You should remove outliers but keep as much data as you can since the more data you have, the bigger chance is it that your model will make good predictions.
Outlier handling is turned off by default but can be turned on and off individually for each feature.
Outliers will result in worse predictions
Training a model with data that includes outliers will hinder the model from learning from the relevant data in the dataset.
If there are a lot of outliers or if the outliers are really off, they can heavily influence how well the model will train. This will result in that your model will make worse predictions.
Why does a dataset include outliers
Outliers are not uncommon, and there are many reasons why a dataset might contain them, for example:
Data entry errors (human errors)
Measurement errors (instrument errors)
Sampling errors (extracting or mixing data from wrong or various sources)
How to work with outlier handling
Often it’s clear where the outliers are. For example, a feature got a spike at the end of a histogram or a really long tail of spread-out examples.
Remove outliers only
Don’t remove too many examples. The more data you have, the bigger chance it is that your model will learn from your data and make good predictions.

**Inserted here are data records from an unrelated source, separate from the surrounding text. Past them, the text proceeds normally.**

(** * Tic-tac-toe with exhaustive minimax: a shallow embedding of
    [zero_x_game.py] and the properties of its core.

    The Python program keeps the board as a list of three lists of
    integers ([0] empty, [-1] human, [+1] computer) and mutates it in
    place.  Here the board is a [list (list Z)] that is threaded
    explicitly through every function that writes to it; subscripting is
    fallible, exactly as Python's [IndexError]. *)

From Stdlib Require Import ZArith List Bool Lia String Ascii.
From stdpp Require Import base list sorting.
Import ListNotations.
Local Open Scope Z_scope.

(** ** Outcomes of a call *)

(** A call either returns a value, raises [IndexError] (the only exception
    the core can raise, from a subscript out of range), or exhausts the
    recursion budget of the model. *)
Inductive outcome (A : Type) : Type :=
| Ret (a : A)
| IndexError
| OutOfFuel.
Arguments Ret {A} a.
Arguments IndexError {A}.
Arguments OutOfFuel {A}.

Definition bind {A B : Type} (m : outcome A) (k : A -> outcome B) : outcome B :=
  match m with
  | Ret a => k a
  | IndexError => IndexError
  | OutOfFuel => OutOfFuel
  end.

Declare Scope outcome_scope.
Delimit Scope outcome_scope with outcome.
Notation "x <- m ;; k" := (bind m (fun x => k))
  (at level 100, m at next level, right associativity) : outcome_scope.
Local Open Scope outcome_scope.

Fixpoint mapM {A B : Type} (f : A -> outcome B) (l : list A) : outcome (list B) :=
  match l with
  | [] => Ret []
  | a :: l' => b <- f a ;; bs <- mapM f l' ;; Ret (b :: bs)
  end.

(** ** Python subscripting *)

(** [l[i]]: indices [0 .. len-1] count from the front, [-len .. -1] from the
    back, anything else raises. *)
Definition py_index {A : Type} (l : list A) (i : Z) : outcome nat :=
  let n := Z.of_nat (length l) in
  if (0 <=? i) && (i <? n) then Ret (Z.to_nat i)
  else if (- n <=? i) && (i <? 0) then Ret (Z.to_nat (n + i))
  else IndexError.

Definition getitem {A : Type} (l : list A) (i : Z) : outcome A :=
  k <- py_index l i ;;
  match l !! k with
  | Some a => Ret a
  | None => IndexError
  end.

Definition setitem {A : Type} (l : list A) (i : Z) (v : A) : outcome (list A) :=
  k <- py_index l i ;; Ret (<[k := v]> l).

(** ** Board *)

Definition HUMAN : Z := -1.
Definition COMP : Z := 1.
(** The source writes the empty marker as the literal [0]. *)
Definition EMPTY : Z := 0.

Abbreviation board_t := (list (list Z)).

(** The module-level [board]. *)
Definition board : board_t := [[0; 0; 0]; [0; 0; 0]; [0; 0; 0]].

(** [state[x][y]] *)
Definition cell (state : board_t) (x y : Z) : outcome Z :=
  r <- getitem state x ;; getitem r y.

(** [state[x][y] = v]: the row object is fetched and updated in place.  The
    three rows of [board] are distinct list objects, so writing a row back at
    its own index is the whole effect. *)
Definition set_cell (state : board_t) (x y : Z) (v : Z) : outcome board_t :=
  r <- getitem state x ;;
  r' <- setitem r y v ;;
  setitem state x r'.

(** The shape every function of the core expects. *)
Definition grid (state : board_t) : Prop :=
  length state = 3%nat /\ Forall (fun r => length r = 3%nat) state.

(** ** Outcome evaluator *)

(** The subscripts of the eight lines, in the order of the [win_state]
    literal. *)
Definition win_lines : list (list (Z * Z)) :=
  [ [(0, 0); (0, 1); (0, 2)];
    [(1, 0); (1, 1); (1, 2)];
    [(2, 0); (2, 1); (2, 2)];
    [(0, 0); (1, 0); (2, 0)];
    [(0, 1); (1, 1); (2, 1)];
    [(0, 2); (1, 2); (2, 2)];
    [(0, 0); (1, 1); (2, 2)];
    [(2, 0); (1, 1); (0, 2)] ].

Definition win_state (state : board_t) : outcome (list (list Z)) :=
  mapM (mapM (fun xy : Z * Z => cell state xy.1 xy.2)) win_lines.

(** [==] on lists of integers. *)
Fixpoint list_eqb (l1 l2 : list Z) : bool :=
  match l1, l2 with
  | [], [] => true
  | a :: l1', b :: l2' => (a =? b) && list_eqb l1' l2'
  | _, _ => false
  end.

Values are removed from the whole dataset
A sample can have an outlier value in one feature but have values in a realistic range for other features. If you remove an outlier, the complete sample is removed. That is, you will also remove the other feature values for this sample.
Procedure to remove outliers
In the Datasets view, navigate to the Outliers tab in the Data cleaning tab.
Inspect the different features of your dataset.
Every column in the graph indicates how many samples that have that value. If there is a graph that includes outliers click Select a range.
Select Min and Max cut-off value.
Either by dragging the sliders in the graph or by entering values in the boxes.
All values above max and below min are considered an outlier.
Click Apply changes.
This will remove the sample that includes the outlier value from the whole dataset version.
You’ll see how many samples that remain in the dataset at the top of the Datasets view. It’s the same value as in the total number of samples in the subset pane in the Datasets overview page.
CSV and numeric only
Outlier handling is limited to csv-files and numeric features at the moment. A zip file that contains a csv with numeric features will also work.
Where to find the outlier handling feature on the platform
Outlier handling is available in the Data cleaning tab in the Datasets view.